(Dataset records)
****************

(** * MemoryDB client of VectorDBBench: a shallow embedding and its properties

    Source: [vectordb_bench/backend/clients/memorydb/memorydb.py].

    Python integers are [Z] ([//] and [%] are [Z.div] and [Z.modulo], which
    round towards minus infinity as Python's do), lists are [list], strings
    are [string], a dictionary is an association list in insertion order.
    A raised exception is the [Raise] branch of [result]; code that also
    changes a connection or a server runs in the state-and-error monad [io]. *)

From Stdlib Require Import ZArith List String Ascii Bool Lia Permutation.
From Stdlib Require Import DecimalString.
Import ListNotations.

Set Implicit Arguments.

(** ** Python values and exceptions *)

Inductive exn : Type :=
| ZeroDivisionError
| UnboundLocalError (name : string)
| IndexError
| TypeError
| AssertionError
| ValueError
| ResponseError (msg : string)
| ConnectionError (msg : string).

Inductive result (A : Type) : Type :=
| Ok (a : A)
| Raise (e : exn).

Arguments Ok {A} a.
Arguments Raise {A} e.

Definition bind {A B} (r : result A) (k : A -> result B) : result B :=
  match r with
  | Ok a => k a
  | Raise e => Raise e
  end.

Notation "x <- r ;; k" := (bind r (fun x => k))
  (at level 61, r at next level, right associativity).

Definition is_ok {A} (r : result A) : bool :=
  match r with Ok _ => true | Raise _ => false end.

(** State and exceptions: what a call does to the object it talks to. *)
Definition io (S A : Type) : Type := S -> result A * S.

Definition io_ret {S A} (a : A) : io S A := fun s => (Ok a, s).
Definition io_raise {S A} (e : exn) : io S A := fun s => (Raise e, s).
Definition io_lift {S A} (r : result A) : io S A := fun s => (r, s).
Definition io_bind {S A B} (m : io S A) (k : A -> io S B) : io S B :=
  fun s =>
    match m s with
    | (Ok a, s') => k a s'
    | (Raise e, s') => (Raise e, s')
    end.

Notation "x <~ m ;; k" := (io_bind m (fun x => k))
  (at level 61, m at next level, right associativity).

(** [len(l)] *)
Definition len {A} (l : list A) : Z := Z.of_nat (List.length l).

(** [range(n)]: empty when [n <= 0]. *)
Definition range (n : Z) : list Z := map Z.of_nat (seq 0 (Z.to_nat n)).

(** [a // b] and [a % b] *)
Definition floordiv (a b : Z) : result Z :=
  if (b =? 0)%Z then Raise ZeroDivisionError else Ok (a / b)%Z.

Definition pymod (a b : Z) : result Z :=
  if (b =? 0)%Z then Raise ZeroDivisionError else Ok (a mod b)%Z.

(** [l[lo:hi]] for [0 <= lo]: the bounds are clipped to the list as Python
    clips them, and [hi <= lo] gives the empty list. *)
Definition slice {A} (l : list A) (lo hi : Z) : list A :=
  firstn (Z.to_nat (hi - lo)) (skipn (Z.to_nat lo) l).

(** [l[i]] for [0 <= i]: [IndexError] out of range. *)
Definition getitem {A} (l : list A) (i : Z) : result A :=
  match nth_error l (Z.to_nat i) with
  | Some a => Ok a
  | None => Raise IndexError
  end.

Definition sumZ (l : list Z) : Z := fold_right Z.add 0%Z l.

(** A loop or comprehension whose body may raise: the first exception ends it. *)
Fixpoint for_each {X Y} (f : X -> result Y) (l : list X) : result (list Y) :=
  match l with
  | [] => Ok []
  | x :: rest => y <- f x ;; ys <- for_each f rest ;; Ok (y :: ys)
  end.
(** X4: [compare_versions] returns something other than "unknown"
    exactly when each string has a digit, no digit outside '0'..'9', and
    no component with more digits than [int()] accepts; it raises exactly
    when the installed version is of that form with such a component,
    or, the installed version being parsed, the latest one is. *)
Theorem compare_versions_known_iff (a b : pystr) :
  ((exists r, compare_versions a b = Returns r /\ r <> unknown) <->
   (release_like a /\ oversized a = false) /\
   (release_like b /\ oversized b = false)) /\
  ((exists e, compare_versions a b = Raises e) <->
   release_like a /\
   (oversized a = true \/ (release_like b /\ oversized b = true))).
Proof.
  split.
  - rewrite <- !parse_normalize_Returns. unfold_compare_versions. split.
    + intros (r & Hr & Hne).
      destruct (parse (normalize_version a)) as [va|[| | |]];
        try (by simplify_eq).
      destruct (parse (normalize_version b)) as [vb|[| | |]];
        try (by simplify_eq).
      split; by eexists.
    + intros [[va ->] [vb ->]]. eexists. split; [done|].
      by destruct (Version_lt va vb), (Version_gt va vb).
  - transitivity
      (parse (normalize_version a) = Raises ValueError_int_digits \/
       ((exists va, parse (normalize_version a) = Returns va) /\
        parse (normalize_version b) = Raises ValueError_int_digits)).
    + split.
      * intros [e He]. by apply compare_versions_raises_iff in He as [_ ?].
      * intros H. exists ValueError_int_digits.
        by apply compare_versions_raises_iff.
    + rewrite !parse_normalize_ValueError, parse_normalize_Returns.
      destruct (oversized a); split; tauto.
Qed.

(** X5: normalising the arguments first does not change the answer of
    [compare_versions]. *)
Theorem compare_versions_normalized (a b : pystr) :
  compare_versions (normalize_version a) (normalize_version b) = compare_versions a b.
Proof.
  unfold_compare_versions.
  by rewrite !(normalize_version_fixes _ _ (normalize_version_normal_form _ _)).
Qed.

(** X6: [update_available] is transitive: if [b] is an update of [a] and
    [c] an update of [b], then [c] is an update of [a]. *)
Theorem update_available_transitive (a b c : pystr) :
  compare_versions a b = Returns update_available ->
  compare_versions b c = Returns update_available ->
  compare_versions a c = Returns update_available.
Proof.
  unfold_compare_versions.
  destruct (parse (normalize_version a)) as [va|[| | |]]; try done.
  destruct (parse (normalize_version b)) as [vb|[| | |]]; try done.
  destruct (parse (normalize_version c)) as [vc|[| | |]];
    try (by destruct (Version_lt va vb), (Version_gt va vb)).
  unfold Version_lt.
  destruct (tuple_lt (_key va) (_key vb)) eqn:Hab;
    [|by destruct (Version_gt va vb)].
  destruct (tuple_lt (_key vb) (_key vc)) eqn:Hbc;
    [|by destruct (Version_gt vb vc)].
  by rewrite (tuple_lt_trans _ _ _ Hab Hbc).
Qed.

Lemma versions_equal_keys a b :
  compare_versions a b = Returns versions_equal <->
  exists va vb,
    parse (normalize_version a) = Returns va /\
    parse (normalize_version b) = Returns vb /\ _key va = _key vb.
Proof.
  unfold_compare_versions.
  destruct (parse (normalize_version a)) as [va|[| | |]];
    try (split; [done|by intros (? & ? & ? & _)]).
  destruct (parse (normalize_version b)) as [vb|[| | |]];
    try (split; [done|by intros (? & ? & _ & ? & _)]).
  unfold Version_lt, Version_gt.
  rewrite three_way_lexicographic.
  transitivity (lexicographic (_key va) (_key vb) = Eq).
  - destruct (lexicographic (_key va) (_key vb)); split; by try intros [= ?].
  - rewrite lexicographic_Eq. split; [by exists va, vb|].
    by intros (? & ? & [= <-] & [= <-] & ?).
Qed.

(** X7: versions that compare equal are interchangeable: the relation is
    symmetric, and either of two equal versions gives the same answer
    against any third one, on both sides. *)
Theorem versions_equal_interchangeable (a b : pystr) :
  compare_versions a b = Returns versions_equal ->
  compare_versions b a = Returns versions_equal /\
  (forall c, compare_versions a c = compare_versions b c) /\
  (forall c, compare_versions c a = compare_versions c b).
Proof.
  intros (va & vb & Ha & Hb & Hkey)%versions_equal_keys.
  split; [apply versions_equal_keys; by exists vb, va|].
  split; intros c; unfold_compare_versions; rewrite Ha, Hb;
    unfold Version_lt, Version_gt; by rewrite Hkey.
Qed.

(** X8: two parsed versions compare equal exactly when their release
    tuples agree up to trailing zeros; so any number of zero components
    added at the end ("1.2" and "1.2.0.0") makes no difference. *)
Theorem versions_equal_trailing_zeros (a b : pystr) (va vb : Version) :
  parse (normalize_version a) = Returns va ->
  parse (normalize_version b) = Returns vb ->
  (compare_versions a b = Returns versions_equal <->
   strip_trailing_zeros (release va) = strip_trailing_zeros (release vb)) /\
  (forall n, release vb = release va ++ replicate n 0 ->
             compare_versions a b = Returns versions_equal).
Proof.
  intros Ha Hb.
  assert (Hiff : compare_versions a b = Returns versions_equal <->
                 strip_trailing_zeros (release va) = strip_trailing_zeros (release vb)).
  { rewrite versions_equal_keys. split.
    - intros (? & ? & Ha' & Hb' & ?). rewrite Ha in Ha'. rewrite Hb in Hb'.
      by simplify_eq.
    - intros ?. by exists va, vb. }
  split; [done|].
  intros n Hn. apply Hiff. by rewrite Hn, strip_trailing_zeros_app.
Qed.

****************

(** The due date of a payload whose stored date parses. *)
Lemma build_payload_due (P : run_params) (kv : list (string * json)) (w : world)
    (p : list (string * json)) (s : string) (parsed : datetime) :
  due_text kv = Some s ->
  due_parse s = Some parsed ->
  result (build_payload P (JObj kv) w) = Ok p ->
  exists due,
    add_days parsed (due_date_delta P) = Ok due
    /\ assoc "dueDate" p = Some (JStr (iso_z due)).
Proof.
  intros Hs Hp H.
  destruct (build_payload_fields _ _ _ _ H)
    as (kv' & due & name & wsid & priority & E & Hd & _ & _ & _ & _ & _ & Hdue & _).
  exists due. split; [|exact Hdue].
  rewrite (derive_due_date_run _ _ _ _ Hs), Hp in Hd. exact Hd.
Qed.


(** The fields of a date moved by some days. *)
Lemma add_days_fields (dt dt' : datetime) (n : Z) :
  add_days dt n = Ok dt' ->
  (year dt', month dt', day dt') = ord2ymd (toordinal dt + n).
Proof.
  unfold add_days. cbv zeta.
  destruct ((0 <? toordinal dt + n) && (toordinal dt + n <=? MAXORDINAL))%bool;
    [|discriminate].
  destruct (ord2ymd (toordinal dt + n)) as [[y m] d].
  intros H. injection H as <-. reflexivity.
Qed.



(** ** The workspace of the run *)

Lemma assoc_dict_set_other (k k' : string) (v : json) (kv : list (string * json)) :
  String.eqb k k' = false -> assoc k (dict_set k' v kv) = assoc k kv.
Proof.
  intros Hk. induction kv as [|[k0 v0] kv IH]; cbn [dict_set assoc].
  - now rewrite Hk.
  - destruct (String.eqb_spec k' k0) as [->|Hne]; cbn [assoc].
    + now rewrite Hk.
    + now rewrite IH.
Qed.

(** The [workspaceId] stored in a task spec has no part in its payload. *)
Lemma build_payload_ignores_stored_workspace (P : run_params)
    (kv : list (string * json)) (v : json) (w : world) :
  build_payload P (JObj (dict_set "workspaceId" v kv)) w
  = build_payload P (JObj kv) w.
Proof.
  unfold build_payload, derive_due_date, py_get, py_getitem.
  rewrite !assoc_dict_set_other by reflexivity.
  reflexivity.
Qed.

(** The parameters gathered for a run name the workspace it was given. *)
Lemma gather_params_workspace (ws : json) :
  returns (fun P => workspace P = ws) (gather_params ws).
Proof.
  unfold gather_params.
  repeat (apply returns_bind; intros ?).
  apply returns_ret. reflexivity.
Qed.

****************

• _TASK DETAILS_: Look above for the line holding "(** * MemoryDB" and the line holding "fun s => (r, s).", then output exactly those two lines and every line between them, nothing more.

• _EXERCISE OUTPUT_:
(** * MemoryDB client of VectorDBBench: a shallow embedding and its properties

    Source: [vectordb_bench/backend/clients/memorydb/memorydb.py].

    Python integers are [Z] ([//] and [%] are [Z.div] and [Z.modulo], which
    round towards minus infinity as Python's do), lists are [list], strings
    are [string], a dictionary is an association list in insertion order.
    A raised exception is the [Raise] branch of [result]; code that also
    changes a connection or a server runs in the state-and-error monad [io]. *)

From Stdlib Require Import ZArith List String Ascii Bool Lia Permutation.
From Stdlib Require Import DecimalString.
Import ListNotations.

Set Implicit Arguments.

(** ** Python values and exceptions *)

Inductive exn : Type :=
| ZeroDivisionError
| UnboundLocalError (name : string)
| IndexError
| TypeError
| AssertionError
| ValueError
| ResponseError (msg : string)
| ConnectionError (msg : string).

Inductive result (A : Type) : Type :=
| Ok (a : A)
| Raise (e : exn).

Arguments Ok {A} a.
Arguments Raise {A} e.

Definition bind {A B} (r : result A) (k : A -> result B) : result B :=
  match r with
  | Ok a => k a
  | Raise e => Raise e
  end.

Notation "x <- r ;; k" := (bind r (fun x => k))
  (at level 61, r at next level, right associativity).

Definition is_ok {A} (r : result A) : bool :=
  match r with Ok _ => true | Raise _ => false end.

(** State and exceptions: what a call does to the object it talks to. *)
Definition io (S A : Type) : Type := S -> result A * S.

Definition io_ret {S A} (a : A) : io S A := fun s => (Ok a, s).
Definition io_raise {S A} (e : exn) : io S A := fun s => (Raise e, s).
Definition io_lift {S A} (r : result A) : io S A := fun s => (r, s).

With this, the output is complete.